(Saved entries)
>>>
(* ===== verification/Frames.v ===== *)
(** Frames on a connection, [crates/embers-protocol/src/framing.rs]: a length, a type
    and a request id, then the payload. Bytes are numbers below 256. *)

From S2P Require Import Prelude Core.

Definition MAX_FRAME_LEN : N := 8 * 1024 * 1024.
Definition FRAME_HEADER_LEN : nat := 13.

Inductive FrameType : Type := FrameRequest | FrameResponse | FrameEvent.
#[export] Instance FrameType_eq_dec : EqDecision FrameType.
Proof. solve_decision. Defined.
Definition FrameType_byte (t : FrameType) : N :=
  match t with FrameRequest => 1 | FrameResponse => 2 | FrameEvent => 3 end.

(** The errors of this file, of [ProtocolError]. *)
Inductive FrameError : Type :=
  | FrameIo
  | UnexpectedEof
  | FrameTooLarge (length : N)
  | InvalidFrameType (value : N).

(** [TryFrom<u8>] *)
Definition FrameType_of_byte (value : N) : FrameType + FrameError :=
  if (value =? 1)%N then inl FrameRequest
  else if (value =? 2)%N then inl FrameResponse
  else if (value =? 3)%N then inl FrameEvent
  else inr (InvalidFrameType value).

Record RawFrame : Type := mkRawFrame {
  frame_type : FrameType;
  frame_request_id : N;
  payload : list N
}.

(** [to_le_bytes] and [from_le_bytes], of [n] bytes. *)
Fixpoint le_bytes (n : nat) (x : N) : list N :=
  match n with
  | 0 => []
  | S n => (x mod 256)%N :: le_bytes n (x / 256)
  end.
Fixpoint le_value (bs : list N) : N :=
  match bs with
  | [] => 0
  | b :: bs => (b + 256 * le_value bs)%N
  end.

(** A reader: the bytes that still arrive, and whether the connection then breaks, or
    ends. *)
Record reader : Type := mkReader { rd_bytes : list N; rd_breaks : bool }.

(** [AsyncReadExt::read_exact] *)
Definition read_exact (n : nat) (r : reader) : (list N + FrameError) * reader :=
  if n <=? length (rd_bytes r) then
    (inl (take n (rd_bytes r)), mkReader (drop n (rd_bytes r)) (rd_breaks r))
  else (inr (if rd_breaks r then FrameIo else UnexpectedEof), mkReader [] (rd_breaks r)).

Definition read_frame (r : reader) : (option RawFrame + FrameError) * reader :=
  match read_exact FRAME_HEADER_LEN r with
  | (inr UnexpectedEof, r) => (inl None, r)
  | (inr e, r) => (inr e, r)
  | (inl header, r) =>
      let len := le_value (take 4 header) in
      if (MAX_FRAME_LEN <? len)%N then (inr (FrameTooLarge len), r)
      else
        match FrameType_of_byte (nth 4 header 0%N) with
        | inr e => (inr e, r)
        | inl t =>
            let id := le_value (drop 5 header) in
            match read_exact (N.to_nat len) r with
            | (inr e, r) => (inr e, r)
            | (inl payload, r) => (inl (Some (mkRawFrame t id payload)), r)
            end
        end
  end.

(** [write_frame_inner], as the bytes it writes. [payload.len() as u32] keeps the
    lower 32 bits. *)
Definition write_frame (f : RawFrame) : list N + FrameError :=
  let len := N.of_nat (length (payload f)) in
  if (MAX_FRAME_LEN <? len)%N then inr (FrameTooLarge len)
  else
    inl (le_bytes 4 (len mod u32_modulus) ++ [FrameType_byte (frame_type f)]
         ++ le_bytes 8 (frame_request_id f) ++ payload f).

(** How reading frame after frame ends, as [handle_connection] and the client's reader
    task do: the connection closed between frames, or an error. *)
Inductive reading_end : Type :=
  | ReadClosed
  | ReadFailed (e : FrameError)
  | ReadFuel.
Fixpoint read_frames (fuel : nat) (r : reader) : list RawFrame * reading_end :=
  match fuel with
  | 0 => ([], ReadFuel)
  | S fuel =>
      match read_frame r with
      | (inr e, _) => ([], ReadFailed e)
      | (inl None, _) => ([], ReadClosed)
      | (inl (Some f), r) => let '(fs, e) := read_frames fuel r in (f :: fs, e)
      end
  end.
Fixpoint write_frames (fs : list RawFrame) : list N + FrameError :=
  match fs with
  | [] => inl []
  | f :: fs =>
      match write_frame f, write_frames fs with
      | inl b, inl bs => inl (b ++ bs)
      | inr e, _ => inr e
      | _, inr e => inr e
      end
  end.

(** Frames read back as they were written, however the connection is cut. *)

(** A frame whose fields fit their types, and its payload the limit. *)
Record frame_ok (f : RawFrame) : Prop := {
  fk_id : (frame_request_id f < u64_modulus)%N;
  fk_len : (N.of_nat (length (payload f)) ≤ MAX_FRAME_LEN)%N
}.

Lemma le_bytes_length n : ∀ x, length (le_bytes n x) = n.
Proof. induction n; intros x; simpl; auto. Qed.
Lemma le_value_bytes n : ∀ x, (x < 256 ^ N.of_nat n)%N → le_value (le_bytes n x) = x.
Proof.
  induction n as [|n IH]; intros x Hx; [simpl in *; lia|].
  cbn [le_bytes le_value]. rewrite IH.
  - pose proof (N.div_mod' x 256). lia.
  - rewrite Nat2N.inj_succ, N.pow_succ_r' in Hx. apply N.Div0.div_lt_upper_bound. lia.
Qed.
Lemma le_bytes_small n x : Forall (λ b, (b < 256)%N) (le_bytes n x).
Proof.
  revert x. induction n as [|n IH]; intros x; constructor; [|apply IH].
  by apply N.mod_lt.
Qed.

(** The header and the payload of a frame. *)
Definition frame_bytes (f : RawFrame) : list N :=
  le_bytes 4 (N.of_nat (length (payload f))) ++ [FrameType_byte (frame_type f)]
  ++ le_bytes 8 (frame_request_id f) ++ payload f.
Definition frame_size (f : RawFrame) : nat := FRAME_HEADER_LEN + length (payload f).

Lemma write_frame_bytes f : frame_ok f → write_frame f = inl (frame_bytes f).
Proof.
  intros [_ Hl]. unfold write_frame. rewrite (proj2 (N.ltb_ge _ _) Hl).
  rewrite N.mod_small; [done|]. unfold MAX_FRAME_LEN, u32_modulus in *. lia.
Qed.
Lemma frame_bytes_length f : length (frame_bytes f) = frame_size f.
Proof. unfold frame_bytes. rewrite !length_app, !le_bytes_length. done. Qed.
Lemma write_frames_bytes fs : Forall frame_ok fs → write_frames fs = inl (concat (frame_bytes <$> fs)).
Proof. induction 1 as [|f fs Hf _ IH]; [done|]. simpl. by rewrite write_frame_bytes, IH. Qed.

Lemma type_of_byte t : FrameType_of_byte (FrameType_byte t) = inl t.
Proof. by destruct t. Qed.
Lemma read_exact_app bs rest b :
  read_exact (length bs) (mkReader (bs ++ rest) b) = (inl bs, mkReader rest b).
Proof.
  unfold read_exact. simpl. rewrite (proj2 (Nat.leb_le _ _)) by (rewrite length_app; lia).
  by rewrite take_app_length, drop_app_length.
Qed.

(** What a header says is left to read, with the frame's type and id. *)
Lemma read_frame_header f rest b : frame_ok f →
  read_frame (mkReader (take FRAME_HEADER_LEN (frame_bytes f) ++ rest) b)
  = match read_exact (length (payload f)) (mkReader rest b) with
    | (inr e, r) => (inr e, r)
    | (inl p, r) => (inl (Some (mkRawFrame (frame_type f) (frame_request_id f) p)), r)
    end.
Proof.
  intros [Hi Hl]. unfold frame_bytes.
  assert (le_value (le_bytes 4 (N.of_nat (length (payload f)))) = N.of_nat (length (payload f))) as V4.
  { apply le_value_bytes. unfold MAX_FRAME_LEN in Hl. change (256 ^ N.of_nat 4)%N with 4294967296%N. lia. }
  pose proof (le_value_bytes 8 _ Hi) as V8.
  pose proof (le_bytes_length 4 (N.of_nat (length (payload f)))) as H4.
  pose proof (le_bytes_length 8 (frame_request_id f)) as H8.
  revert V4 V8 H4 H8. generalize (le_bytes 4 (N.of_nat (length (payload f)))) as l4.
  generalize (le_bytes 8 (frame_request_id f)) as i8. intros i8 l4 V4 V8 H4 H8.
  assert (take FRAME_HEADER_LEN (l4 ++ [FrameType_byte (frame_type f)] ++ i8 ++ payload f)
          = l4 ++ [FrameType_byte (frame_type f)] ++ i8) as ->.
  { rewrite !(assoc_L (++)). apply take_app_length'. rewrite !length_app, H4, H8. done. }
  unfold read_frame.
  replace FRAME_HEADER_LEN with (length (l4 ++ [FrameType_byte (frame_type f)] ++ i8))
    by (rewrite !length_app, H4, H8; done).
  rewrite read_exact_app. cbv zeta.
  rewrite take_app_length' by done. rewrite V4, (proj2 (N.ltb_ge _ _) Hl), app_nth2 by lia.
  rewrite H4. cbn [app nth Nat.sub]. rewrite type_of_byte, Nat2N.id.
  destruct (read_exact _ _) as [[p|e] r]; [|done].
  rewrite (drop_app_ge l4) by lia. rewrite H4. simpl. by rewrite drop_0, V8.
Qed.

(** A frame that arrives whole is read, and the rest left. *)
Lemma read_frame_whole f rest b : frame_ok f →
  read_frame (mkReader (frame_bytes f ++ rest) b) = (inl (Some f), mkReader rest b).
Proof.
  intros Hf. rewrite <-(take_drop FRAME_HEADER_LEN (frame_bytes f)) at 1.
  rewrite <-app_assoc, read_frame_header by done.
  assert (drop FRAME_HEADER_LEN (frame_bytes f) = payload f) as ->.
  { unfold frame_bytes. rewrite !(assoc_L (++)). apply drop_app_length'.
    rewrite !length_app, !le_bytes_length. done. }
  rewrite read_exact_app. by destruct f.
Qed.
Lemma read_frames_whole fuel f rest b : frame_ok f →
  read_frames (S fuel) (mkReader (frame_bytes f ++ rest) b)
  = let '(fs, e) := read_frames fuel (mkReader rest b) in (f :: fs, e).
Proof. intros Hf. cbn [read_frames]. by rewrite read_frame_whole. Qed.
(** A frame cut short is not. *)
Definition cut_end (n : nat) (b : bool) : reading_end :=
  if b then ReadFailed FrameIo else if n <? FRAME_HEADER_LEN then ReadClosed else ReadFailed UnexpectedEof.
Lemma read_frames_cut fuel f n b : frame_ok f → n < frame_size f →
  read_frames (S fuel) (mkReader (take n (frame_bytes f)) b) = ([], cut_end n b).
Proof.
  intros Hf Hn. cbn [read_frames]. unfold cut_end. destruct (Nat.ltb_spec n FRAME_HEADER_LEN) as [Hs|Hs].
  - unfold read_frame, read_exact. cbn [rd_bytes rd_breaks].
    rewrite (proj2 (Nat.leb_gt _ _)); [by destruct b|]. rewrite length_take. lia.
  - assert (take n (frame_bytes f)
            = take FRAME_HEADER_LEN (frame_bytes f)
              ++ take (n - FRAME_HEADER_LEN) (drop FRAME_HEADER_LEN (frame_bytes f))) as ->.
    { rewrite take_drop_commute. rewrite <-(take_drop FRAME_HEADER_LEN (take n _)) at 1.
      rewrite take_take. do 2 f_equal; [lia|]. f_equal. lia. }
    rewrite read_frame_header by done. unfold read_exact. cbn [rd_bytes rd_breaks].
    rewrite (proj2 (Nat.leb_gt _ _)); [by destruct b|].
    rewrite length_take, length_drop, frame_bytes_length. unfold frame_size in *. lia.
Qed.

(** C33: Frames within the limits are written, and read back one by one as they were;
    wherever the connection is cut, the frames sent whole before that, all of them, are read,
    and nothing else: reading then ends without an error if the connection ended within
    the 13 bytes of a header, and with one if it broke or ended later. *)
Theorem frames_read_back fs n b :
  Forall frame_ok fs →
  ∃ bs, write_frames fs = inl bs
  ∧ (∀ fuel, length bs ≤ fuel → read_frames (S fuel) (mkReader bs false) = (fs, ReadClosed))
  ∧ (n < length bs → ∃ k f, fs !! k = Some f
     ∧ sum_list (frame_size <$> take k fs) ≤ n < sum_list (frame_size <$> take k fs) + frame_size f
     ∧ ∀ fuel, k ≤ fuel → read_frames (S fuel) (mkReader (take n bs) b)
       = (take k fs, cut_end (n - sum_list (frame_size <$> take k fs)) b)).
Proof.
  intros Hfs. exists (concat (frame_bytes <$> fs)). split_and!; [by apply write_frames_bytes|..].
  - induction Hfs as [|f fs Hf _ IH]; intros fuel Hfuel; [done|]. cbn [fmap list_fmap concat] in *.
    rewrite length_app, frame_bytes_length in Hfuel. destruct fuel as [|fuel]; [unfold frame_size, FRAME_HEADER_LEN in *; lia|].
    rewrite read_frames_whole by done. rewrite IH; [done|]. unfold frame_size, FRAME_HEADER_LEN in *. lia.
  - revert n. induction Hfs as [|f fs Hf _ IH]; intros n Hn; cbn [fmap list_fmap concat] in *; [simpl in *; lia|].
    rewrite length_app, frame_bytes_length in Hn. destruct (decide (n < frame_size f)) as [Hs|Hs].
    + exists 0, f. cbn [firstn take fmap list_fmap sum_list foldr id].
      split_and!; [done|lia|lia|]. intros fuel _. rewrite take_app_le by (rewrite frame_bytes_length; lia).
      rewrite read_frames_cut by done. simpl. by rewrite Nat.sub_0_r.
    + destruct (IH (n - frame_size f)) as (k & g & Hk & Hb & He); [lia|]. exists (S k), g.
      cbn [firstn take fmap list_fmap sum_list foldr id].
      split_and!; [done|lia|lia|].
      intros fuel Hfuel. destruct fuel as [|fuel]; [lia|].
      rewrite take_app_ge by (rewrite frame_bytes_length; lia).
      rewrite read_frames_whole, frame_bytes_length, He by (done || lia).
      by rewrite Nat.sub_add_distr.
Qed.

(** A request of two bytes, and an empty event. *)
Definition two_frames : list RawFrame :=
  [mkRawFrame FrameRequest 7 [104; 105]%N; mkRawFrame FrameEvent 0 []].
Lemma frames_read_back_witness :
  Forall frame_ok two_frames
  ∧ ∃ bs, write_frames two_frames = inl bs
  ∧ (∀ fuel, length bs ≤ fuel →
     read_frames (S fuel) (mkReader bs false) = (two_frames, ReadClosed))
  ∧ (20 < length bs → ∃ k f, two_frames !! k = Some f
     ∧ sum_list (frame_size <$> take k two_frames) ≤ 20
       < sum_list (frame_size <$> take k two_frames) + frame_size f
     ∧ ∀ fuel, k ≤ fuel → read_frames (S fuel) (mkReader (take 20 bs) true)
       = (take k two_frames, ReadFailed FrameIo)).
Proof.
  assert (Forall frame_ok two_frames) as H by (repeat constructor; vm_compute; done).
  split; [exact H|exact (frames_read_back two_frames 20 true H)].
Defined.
<<<
>>>
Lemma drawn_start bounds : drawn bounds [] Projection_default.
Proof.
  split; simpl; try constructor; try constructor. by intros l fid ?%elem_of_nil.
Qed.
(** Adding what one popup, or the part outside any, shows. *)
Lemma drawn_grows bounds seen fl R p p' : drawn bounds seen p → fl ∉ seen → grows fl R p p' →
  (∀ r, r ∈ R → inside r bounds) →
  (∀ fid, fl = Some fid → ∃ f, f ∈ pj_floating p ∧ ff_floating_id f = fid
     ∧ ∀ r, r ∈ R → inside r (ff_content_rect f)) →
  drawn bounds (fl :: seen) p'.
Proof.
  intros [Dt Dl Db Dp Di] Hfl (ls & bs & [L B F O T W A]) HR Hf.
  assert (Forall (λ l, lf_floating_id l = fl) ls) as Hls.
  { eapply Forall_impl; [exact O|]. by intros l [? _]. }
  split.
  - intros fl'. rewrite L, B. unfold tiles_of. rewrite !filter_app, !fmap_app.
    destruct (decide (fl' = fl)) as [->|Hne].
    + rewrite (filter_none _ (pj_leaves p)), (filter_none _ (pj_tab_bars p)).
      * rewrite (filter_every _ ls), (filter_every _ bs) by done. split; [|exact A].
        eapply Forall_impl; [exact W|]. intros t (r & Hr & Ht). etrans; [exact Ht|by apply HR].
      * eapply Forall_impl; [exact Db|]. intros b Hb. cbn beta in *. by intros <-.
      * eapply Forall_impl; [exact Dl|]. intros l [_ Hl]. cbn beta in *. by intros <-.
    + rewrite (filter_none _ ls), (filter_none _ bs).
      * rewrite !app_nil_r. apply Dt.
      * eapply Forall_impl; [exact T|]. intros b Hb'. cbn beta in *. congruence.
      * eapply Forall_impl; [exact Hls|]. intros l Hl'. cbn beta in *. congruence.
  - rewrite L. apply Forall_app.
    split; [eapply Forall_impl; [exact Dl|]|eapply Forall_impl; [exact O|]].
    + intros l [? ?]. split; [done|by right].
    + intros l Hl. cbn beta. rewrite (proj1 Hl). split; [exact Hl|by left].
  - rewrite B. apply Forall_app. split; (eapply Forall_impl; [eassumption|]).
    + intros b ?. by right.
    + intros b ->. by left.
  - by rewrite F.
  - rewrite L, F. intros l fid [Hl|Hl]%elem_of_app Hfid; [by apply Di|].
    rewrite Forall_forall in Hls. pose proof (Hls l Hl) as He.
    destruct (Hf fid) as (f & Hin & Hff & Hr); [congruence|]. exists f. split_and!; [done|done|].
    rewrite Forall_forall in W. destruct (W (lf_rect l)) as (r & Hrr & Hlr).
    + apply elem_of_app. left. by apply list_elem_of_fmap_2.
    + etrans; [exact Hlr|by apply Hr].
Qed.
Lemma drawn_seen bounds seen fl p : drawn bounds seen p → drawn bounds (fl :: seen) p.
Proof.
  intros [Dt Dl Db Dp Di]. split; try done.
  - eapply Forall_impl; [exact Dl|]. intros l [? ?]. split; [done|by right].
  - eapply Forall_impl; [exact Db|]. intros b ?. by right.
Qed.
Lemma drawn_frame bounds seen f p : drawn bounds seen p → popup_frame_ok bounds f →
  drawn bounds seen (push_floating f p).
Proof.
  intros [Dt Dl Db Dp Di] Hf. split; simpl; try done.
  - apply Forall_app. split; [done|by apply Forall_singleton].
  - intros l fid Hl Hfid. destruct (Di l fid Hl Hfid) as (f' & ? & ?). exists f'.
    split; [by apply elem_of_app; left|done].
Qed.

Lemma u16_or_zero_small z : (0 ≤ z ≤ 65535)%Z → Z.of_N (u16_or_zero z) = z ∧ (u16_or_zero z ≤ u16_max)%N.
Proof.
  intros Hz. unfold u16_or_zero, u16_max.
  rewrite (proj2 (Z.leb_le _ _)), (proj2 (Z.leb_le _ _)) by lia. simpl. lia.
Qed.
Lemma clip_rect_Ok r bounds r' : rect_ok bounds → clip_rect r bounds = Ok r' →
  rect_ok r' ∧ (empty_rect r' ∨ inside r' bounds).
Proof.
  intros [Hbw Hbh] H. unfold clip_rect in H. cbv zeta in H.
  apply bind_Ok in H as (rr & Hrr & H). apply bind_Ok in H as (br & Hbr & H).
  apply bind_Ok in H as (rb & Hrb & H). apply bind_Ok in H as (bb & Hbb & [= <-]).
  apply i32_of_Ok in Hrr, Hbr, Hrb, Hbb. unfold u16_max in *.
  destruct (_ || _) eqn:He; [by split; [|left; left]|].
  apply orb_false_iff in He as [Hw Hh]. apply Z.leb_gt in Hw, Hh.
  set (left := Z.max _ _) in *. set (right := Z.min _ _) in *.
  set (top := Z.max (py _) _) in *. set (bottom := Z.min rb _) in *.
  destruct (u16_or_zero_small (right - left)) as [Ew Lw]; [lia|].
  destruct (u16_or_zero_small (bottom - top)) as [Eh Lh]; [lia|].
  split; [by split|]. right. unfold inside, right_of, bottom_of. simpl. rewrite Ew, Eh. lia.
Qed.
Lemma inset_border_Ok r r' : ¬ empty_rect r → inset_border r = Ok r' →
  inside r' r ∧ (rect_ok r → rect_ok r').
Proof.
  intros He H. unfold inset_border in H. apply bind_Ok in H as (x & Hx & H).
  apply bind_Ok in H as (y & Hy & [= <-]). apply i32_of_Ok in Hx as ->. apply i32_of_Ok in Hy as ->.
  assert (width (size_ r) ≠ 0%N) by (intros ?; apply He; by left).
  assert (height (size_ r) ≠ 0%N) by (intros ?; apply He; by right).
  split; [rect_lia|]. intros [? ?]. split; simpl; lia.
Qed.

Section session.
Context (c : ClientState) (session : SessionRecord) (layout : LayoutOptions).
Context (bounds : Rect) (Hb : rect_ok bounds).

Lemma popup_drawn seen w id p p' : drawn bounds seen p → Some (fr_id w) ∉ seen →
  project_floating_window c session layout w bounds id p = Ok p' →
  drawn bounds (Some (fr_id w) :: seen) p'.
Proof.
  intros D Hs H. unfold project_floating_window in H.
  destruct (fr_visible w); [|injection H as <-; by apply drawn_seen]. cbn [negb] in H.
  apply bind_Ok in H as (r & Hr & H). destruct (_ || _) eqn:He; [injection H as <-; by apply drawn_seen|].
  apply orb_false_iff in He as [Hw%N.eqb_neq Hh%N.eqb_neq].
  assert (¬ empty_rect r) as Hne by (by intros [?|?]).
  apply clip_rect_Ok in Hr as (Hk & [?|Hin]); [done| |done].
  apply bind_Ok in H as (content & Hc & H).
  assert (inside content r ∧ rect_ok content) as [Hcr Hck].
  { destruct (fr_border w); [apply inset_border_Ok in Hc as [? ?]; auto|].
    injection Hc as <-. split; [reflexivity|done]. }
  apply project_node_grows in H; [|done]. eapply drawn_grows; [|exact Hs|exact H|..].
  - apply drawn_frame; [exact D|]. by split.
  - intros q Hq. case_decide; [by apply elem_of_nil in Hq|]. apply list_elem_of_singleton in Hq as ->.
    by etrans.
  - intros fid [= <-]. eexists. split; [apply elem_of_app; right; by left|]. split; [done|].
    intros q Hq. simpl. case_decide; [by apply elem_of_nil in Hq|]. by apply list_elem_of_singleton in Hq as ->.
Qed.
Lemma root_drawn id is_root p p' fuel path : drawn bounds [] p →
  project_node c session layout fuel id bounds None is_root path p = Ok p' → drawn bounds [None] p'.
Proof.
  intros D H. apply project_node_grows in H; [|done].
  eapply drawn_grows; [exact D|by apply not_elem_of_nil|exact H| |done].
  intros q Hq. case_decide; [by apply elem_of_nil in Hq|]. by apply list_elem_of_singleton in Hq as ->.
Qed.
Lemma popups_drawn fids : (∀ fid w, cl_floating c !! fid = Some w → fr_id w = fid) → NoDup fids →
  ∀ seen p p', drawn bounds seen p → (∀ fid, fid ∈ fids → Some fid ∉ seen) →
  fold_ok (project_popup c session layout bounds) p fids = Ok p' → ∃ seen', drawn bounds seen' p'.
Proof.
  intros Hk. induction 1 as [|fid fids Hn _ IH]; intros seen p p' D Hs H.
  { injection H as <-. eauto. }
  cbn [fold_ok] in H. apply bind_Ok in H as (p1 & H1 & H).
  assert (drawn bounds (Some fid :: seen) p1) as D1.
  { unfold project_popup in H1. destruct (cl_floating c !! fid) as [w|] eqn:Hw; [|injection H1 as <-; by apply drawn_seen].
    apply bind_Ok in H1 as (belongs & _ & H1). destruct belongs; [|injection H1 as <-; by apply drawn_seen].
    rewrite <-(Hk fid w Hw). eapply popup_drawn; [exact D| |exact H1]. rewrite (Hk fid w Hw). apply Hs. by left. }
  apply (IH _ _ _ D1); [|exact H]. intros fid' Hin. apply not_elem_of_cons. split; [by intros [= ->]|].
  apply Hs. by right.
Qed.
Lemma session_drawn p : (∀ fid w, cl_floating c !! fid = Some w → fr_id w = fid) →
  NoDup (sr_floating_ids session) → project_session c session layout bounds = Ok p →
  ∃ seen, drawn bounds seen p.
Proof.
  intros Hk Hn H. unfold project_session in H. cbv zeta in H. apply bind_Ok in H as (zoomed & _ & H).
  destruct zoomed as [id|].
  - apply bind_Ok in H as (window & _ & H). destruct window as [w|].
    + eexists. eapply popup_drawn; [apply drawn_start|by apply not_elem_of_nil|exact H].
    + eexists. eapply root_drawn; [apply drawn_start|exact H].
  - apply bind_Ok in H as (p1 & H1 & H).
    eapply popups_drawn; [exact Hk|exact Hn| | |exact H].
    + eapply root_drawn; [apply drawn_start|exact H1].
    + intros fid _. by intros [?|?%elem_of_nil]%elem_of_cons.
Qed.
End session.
<<<
>>>
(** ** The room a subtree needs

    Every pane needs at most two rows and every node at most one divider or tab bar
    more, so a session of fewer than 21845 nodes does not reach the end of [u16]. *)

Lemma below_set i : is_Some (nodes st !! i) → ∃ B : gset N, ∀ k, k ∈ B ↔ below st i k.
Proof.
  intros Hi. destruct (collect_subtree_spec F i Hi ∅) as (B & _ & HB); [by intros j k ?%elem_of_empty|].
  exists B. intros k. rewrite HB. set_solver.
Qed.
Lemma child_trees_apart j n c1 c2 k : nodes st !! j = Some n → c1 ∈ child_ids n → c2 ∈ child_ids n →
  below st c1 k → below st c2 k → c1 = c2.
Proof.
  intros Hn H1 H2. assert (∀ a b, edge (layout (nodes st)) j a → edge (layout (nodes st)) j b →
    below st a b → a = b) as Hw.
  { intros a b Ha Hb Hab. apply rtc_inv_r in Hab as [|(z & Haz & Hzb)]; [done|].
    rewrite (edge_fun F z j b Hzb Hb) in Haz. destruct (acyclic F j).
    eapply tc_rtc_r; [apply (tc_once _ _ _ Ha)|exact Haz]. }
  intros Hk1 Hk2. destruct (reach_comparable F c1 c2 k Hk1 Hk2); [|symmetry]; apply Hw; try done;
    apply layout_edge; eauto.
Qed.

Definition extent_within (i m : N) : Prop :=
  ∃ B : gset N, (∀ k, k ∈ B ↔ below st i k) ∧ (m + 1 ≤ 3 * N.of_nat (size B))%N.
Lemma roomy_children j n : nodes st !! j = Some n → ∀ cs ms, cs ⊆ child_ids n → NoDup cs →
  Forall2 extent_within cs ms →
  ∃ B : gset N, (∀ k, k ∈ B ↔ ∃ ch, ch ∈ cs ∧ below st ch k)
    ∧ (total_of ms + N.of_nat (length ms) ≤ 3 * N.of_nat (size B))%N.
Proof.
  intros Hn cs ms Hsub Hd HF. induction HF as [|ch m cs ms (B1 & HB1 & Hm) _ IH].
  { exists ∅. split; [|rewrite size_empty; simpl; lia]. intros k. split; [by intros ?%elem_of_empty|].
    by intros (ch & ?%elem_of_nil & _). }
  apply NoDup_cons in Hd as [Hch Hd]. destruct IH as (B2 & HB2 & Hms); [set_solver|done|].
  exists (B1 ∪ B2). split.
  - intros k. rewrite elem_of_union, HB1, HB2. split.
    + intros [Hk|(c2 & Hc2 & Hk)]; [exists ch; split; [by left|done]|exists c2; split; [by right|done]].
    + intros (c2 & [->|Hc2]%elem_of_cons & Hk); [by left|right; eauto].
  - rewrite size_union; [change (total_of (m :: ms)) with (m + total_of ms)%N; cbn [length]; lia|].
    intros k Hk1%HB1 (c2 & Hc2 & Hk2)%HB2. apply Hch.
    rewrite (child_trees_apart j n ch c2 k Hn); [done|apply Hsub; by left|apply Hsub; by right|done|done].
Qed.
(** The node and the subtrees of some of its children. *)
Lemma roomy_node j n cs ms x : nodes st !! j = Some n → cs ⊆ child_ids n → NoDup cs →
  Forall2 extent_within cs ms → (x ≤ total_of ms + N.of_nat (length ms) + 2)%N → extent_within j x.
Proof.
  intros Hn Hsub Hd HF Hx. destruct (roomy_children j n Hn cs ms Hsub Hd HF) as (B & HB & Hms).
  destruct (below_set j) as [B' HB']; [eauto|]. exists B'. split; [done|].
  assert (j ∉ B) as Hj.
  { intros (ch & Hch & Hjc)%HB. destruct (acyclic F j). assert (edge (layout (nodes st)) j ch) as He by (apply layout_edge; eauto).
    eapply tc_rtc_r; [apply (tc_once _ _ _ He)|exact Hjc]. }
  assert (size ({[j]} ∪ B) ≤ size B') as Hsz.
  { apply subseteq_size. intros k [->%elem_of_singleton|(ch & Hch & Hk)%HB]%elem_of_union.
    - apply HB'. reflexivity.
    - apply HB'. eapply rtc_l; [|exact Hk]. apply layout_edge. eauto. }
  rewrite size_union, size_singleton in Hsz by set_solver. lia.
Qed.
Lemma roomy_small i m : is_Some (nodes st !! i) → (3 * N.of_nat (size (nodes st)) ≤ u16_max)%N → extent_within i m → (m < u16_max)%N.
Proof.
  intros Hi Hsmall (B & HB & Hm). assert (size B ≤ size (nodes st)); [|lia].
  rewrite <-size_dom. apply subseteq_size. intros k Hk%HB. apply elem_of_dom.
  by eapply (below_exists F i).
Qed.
<<<
Work instruction:
Set down, unchanged, only those lines above that fall between the line with "fs = inl bs" and the line with "- revert n.", the two end lines included.

Solution to this problem:
  ∃ bs, write_frames fs = inl bs
  ∧ (∀ fuel, length bs ≤ fuel → read_frames (S fuel) (mkReader bs false) = (fs, ReadClosed))
  ∧ (n < length bs → ∃ k f, fs !! k = Some f
     ∧ sum_list (frame_size <$> take k fs) ≤ n < sum_list (frame_size <$> take k fs) + frame_size f
     ∧ ∀ fuel, k ≤ fuel → read_frames (S fuel) (mkReader (take n bs) b)
       = (take k fs, cut_end (n - sum_list (frame_size <$> take k fs)) b)).
Proof.
  intros Hfs. exists (concat (frame_bytes <$> fs)). split_and!; [by apply write_frames_bytes|..].
  - induction Hfs as [|f fs Hf _ IH]; intros fuel Hfuel; [done|]. cbn [fmap list_fmap concat] in *.
    rewrite length_app, frame_bytes_length in Hfuel. destruct fuel as [|fuel]; [unfold frame_size, FRAME_HEADER_LEN in *; lia|].
    rewrite read_frames_whole by done. rewrite IH; [done|]. unfold frame_size, FRAME_HEADER_LEN in *. lia.
  - revert n. induction Hfs as [|f fs Hf _ IH]; intros n Hn; cbn [fmap list_fmap concat] in *; [simpl in *; lia|].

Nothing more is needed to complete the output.